LISTED ENTRIES:
○ ○ ○ ○ ○ ○ ○

(** Nothing is left to evict when the walks find nothing. *)
Lemma no_leaf_left lv a G H own : AInv lv a G H own → lru_leaf a = None → a_fev a = 0%Z.
Proof.
  intros HI Hnone%last_kept_none. pose proof (ai_tree _ _ _ _ _ HI) as Hi. change (a_fev a) with (tv_ev (sview lv a)).
  destruct (inv_sizes _ _ _ Hi) as [-> _ _]. apply gsum_zero. intros n [[g Hg] Hn]%elem_of_inner. unfold ev_weight, ev_w. case_decide as Hlock; [|done].
  destruct (unlocked_leaf (sview lv a) G _ Hi (full_holds_nonneg H) n g Hg Hn Hlock) as (m & Hm & Hml & cx & Hcx & Hk).
  destruct (sview_lookup_inv _ _ _ _ Hcx) as (x & Hx & ->). simpl in Hk. rewrite Forall_forall in Hnone.
  specialize (Hnone m (proj2 (ai_fl _ _ _ _ _ HI m) Hm)). unfold skipped in Hnone. rewrite Hx in Hnone. simpl in Hnone.
  unfold locked_or_inner, locked_node, lock_of in Hnone. unfold hlock in Hml. rewrite Hcx in Hml. simpl in Hml.
  rewrite Hml, Hk in Hnone. by rewrite !bool_decide_false in Hnone by (lia || tauto).
Qed.
Lemma no_window_left lv a G H own : AInv lv a G H own → lru_window a = None → a_sev a = 0%Z.
Proof.
  intros HI Hnone%last_kept_none. destruct (xi_ok _ _ _ _ _ _ _ (ai_swa _ _ _ _ _ HI)) as [_ _ -> _ _ _]. apply gsum_zero.
  intros n Hn. unfold swa_ev_w. destruct (xt (sx a) n) eqn:Et; [done|]. rewrite Forall_forall in Hnone.
  specialize (Hnone n (proj2 (ai_sl _ _ _ _ _ HI n) (conj Hn Et))). destruct (tree_node _ _ _ _ _ _ HI Hn) as (_ & x & _ & _ & _ & _ & _ & _ & Hx & _).
  destruct (sx_lookup _ _ _ Hx) as (_ & _ & -> & _). unfold skipped in Hnone. rewrite Hx in Hnone. simpl in Hnone. unfold locked_node, lock_of in Hnone.
  apply bool_decide_eq_true in Hnone. unfold ev_w. rewrite decide_False by lia. done.
Qed.
Lemma sizes_nonneg lv a G H own : AInv lv a G H own → (0 <= a_fev a)%Z ∧ (0 <= a_sev a)%Z.
Proof.
  intros HI. split.
  - change (a_fev a) with (tv_ev (sview lv a)). destruct (inv_sizes _ _ _ (ai_tree _ _ _ _ _ HI)) as [-> _ _]. apply gsum_nonneg. intros n _.
    unfold ev_weight, ev_w, hlen. repeat case_match; lia.
  - destruct (xi_ok _ _ _ _ _ _ _ (ai_swa _ _ _ _ _ HI)) as [_ _ -> _ _ _]. apply gsum_nonneg. intros n _.
    unfold swa_ev_w, ev_w, hlen. repeat case_match; lia.
Qed.
Lemma windows_short c lv a G H own : abs c a → AInv lv a G H own → length (a_sl a) ≤ size (a_nodes a).
Proof.
  intros Hab HI. rewrite <-size_dom, <-(size_list_to_set (C := gset nat) (a_sl a)) by (apply (abs_nodup c a true Hab)).
  apply subseteq_size. intros n [Hn _]%elem_of_list_to_set%(ai_sl _ _ _ _ _ HI).
  destruct (tree_node _ _ _ _ _ _ HI Hn) as (_ & x & _ & _ & _ & _ & _ & _ & Hx & _). apply elem_of_dom. eauto.
Qed.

○ ○ ○ ○ ○ ○ ○

DIRECTIONS FOR THIS TASK: Please return the whole listing, line for line, exactly.

RESPONSE BOX:
(** Nothing is left to evict when the walks find nothing. *)
Lemma no_leaf_left lv a G H own : AInv lv a G H own → lru_leaf a = None → a_fev a = 0%Z.
Proof.
  intros HI Hnone%last_kept_none. pose proof (ai_tree _ _ _ _ _ HI) as Hi. change (a_fev a) with (tv_ev (sview lv a)).
  destruct (inv_sizes _ _ _ Hi) as [-> _ _]. apply gsum_zero. intros n [[g Hg] Hn]%elem_of_inner. unfold ev_weight, ev_w. case_decide as Hlock; [|done].
  destruct (unlocked_leaf (sview lv a) G _ Hi (full_holds_nonneg H) n g Hg Hn Hlock) as (m & Hm & Hml & cx & Hcx & Hk).
  destruct (sview_lookup_inv _ _ _ _ Hcx) as (x & Hx & ->). simpl in Hk. rewrite Forall_forall in Hnone.
  specialize (Hnone m (proj2 (ai_fl _ _ _ _ _ HI m) Hm)). unfold skipped in Hnone. rewrite Hx in Hnone. simpl in Hnone.
  unfold locked_or_inner, locked_node, lock_of in Hnone. unfold hlock in Hml. rewrite Hcx in Hml. simpl in Hml.
  rewrite Hml, Hk in Hnone. by rewrite !bool_decide_false in Hnone by (lia || tauto).
Qed.
Lemma no_window_left lv a G H own : AInv lv a G H own → lru_window a = None → a_sev a = 0%Z.
Proof.
  intros HI Hnone%last_kept_none. destruct (xi_ok _ _ _ _ _ _ _ (ai_swa _ _ _ _ _ HI)) as [_ _ -> _ _ _]. apply gsum_zero.
  intros n Hn. unfold swa_ev_w. destruct (xt (sx a) n) eqn:Et; [done|]. rewrite Forall_forall in Hnone.
  specialize (Hnone n (proj2 (ai_sl _ _ _ _ _ HI n) (conj Hn Et))). destruct (tree_node _ _ _ _ _ _ HI Hn) as (_ & x & _ & _ & _ & _ & _ & _ & Hx & _).
  destruct (sx_lookup _ _ _ Hx) as (_ & _ & -> & _). unfold skipped in Hnone. rewrite Hx in Hnone. simpl in Hnone. unfold locked_node, lock_of in Hnone.
  apply bool_decide_eq_true in Hnone. unfold ev_w. rewrite decide_False by lia. done.
Qed.
Lemma sizes_nonneg lv a G H own : AInv lv a G H own → (0 <= a_fev a)%Z ∧ (0 <= a_sev a)%Z.
Proof.
  intros HI. split.
  - change (a_fev a) with (tv_ev (sview lv a)). destruct (inv_sizes _ _ _ (ai_tree _ _ _ _ _ HI)) as [-> _ _]. apply gsum_nonneg. intros n _.
    unfold ev_weight, ev_w, hlen. repeat case_match; lia.
  - destruct (xi_ok _ _ _ _ _ _ _ (ai_swa _ _ _ _ _ HI)) as [_ _ -> _ _ _]. apply gsum_nonneg. intros n _.
    unfold swa_ev_w, ev_w, hlen. repeat case_match; lia.
Qed.
Lemma windows_short c lv a G H own : abs c a → AInv lv a G H own → length (a_sl a) ≤ size (a_nodes a).
Proof.
  intros Hab HI. rewrite <-size_dom, <-(size_list_to_set (C := gset nat) (a_sl a)) by (apply (abs_nodup c a true Hab)).
  apply subseteq_size. intros n [Hn _]%elem_of_list_to_set%(ai_sl _ _ _ _ _ HI).
  destruct (tree_node _ _ _ _ _ _ HI Hn) as (_ & x & _ & _ & _ & _ & _ & _ & Hx & _). apply elem_of_dom. eauto.
Qed.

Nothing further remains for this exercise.